Records from a dataset>
(** ** Mutations *)

(** The two phases of a mutation: a check that leaves the files alone, then
    the change, whose failure poisons the handle. *)
Lemma checked_mutating {A} poisoned (check : Sys S CheckpointError A) change s
    (P : A → Prop) (Q : A → S → Prop) (X : A → S → Prop) :
  outcome check s (λ a s', files s' = files s ∧ P a) (λ _ s', files s' = files s) →
  (∀ a s', files s' = files s → P a → outcome (change a) s' (λ _, Q a) (λ _, X a)) →
  let '(s', (flag, r)) := checked poisoned check (λ a, mutating poisoned (change a)) s in
  match r with
  | Ok _ => flag = poisoned ∧ ∃ a, P a ∧ Q a s'
  | Err _ => files s' = files s ∨ flag = true ∧ ∃ a, P a ∧ X a s'
  end.
Proof.
  intros Hc Hm. unfold checked, mutating. unfold outcome in Hc. destruct (check s) as [s1 [a|e]].
  - destruct Hc as [Hf Ha]. specialize (Hm a s1 Hf Ha). unfold outcome in Hm.
    destruct (change a s1) as [s2 [[]|e]]; eauto.
  - by left.
Qed.

Lemma publish_spec bytes s :
  temporary s = Some ""%string →
  outcome (publish bytes) s (λ _ s', active s = None ∧ active s' = Some bytes)
    (λ _ s', active s' = active s ∨ active s = None ∧ active s' = Some bytes).
Proof.
  intros Ht. unfold publish.
  apply outcome_bind, outcome_map_err, (quiet_outcome _ _ _ _ _ quiet_chmod_temporary);
    [|intros e s' [= -> _]; by left].
  intros [] s1 [= Ha1 Ht1]. apply outcome_bind, outcome_map_err.
  eapply outcome_mono; [apply write_temporary_file| |intros e s' Hs; left; congruence].
  intros [] s2 [Ha2 Ht2]. rewrite Ht1 in Ht2. specialize (Ht2 Ht).
  apply outcome_bind, outcome_map_err, (quiet_outcome _ _ _ _ _ quiet_sync_temporary);
    [|intros e s' [= Hs _]; left; congruence].
  intros [] s3 [= Ha3 Ht3]. apply outcome_bind, outcome_map_err,
    (quiet_outcome _ _ _ _ _ quiet_validate_host_lock); [|intros e s' [= Hs _]; left; congruence].
  intros [] s4 [= Ha4 Ht4]. apply outcome_bind, outcome_map_err.
  eapply outcome_mono; [apply publish_temporary_file| |intros e s' Hs; left; congruence].
  intros [] s5 [Hn Ha5]. apply outcome_map_err, (quiet_outcome _ _ _ _ _ quiet_sync_directory).
  - intros e s' [= Hs _]. split; congruence.
  - intros e s' [= Hs _]. right. split; congruence.
Qed.

Lemma arm_check_spec poisoned attempt s :
  outcome (arm_check poisoned attempt) s
    (λ bytes s', files s' = files s ∧ poisoned = false ∧ to_bytes attempt = Ok bytes)
    (λ _ s', files s' = files s).
Proof.
  unfold arm_check. destruct poisoned; [done|]. apply outcome_bind. unfold outcome at 1. simpl.
  apply outcome_bind. eapply outcome_mono; [apply inspect_spec| |done].
  intros existing s1 [Hf _]. case_bool_decide; [done|]. apply outcome_of; auto.
Qed.

Lemma arm_change_spec bytes s :
  outcome (arm_change bytes) s (λ _ s', active s = None ∧ active s' = Some bytes)
    (λ _ s', active s' = active s ∨ active s = None ∧ active s' = Some bytes).
Proof.
  apply outcome_bind, outcome_map_err. eapply outcome_mono; [apply create_temporary_file| |].
  2: { intros e s2 Ha. by left. }
  intros [] s2 [Ha Ht]. apply outcome_undo. rewrite <-Ha.
  eapply outcome_mono; [by apply publish_spec|done|].
  intros e s3 Hs. by rewrite (unlink_temporary_file s3).
Qed.

Lemma clear_check_spec poisoned expected s :
  outcome (clear_check poisoned expected) s
    (λ _ s', files s' = files s ∧ marked s expected) (λ _ s', files s' = files s).
Proof.
  unfold clear_check. destruct poisoned; [done|]. apply outcome_bind. unfold outcome at 1. simpl.
  apply outcome_bind. eapply outcome_mono; [apply read_current_spec| |done].
  intros [[attempt original]|] s1 [Hf Hm]; [|done]. case_bool_decide as Heq; [done|]. subst attempt.
  apply outcome_bind, outcome_map_err, (quiet_outcome _ _ _ _ _ quiet_stat_active_name);
    [|intros; congruence]. intros info s2 Hf2.
  apply outcome_bind, (quiet_outcome _ _ _ _ _ (quiet_pure files _)); [|intros; congruence].
  intros [] s3 Hf3. assert (files s3 = files s) by congruence. by destruct (negb _).
Qed.

Lemma clear_change_spec s :
  outcome clear_change s (λ _ s', active s' = None) (λ _ s', active s' = active s ∨ active s' = None).
Proof.
  apply outcome_bind, outcome_map_err, (quiet_outcome _ _ _ _ _ quiet_validate_host_lock);
    [|intros e s' [= Hs _]; by left].
  intros [] s1 [= Ha _]. apply outcome_bind, outcome_map_err.
  eapply outcome_mono; [apply unlink_active_file| |intros e s' Hs; left; congruence].
  intros [] s2 Hn. apply outcome_map_err, (quiet_outcome _ _ _ _ _ quiet_sync_directory).
  - intros u s' [= Hs _]. congruence.
  - intros e s' [= Hs _]. right. congruence.
Qed.

Context `{!CodecLaws}.

(** [arm] publishes the attempt on a free name; a failure leaves the name as it
    was, or published with the handle poisoned.  Nothing is ever replaced. *)
Lemma arm_outcome poisoned attempt s :
  let '(s', (flag, r)) := arm poisoned attempt s in
  match r with
  | Ok _ => poisoned = false ∧ flag = false ∧ active s = None ∧ marked s' attempt
  | Err _ => active s' = active s ∨ flag = true ∧ active s = None ∧ marked s' attempt
  end.
Proof.
  pose proof (checked_mutating poisoned (arm_check poisoned attempt) arm_change s
    (λ bytes, poisoned = false ∧ to_bytes attempt = Ok bytes)
    (λ bytes s', active s = None ∧ active s' = Some bytes)
    (λ bytes s', active s' = active s ∨ active s = None ∧ active s' = Some bytes)
    (arm_check_spec _ _ _)) as Hc.
  lapply Hc; clear Hc; [intros Hc|].
  2: { intros bytes s1 [= Ha _] _. eapply outcome_mono; [apply arm_change_spec|..]; simpl;
         intros; by rewrite <-Ha. }
  assert (∀ bytes s', to_bytes attempt = Ok bytes → active s' = Some bytes → marked s' attempt) as Hmark.
  { intros bytes s0 Hb Ha. exists bytes. split; [done|by apply from_to_bytes]. }
  unfold arm.
  destruct (checked _ _ _ s) as [s' [flag [[]|e]]].
  - destruct Hc as (-> & bytes & [-> Hb] & Hn & Ha). eauto.
  - destruct Hc as [[= Hf _]|(-> & bytes & [_ Hb] & [Ha|[Hn Ha]])]; [by left|by left|right; eauto].
Qed.

(** [clear] removes exactly the expected attempt; a failure leaves the name as
    it was, or removed with the handle poisoned. *)
Lemma clear_outcome poisoned expected s :
  let '(s', (flag, r)) := clear poisoned expected s in
  match r with
  | Ok _ => flag = poisoned ∧ marked s expected ∧ active s' = None
  | Err _ => active s' = active s ∨ flag = true ∧ marked s expected ∧ active s' = None
  end.
Proof.
  pose proof (checked_mutating poisoned (clear_check poisoned expected) (λ _ : unit, clear_change) s
    (λ _, marked s expected) (λ _ s', active s' = None)
    (λ _ s', active s' = active s ∨ active s' = None) (clear_check_spec _ _ _)) as Hc.
  lapply Hc; clear Hc; [intros Hc|].
  2: { intros bytes s1 [= Ha _] _. eapply outcome_mono; [apply clear_change_spec|..]; simpl;
         [done|intros; by rewrite <-Ha]. }
  unfold clear.
  destruct (checked _ _ _ s) as [s' [flag [[]|e]]].
  - destruct Hc as (-> & [] & Hm & Ha). eauto.
  - destruct Hc as [[= Hf _]|(-> & [] & Hm & [Ha|Ha])]; [by left|by left|right; eauto].
Qed.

Activity>
All lines of the records containing "right" should be shown.

Task result>
  - intros e s' [= Hs _]. right. split; congruence.
  - intros e s' [= Hs _]. right. congruence.
  - destruct Hc as [[= Hf _]|(-> & bytes & [_ Hb] & [Ha|[Hn Ha]])]; [by left|by left|right; eauto].
  - destruct Hc as [[= Hf _]|(-> & [] & Hm & [Ha|Ha])]; [by left|by left|right; eauto].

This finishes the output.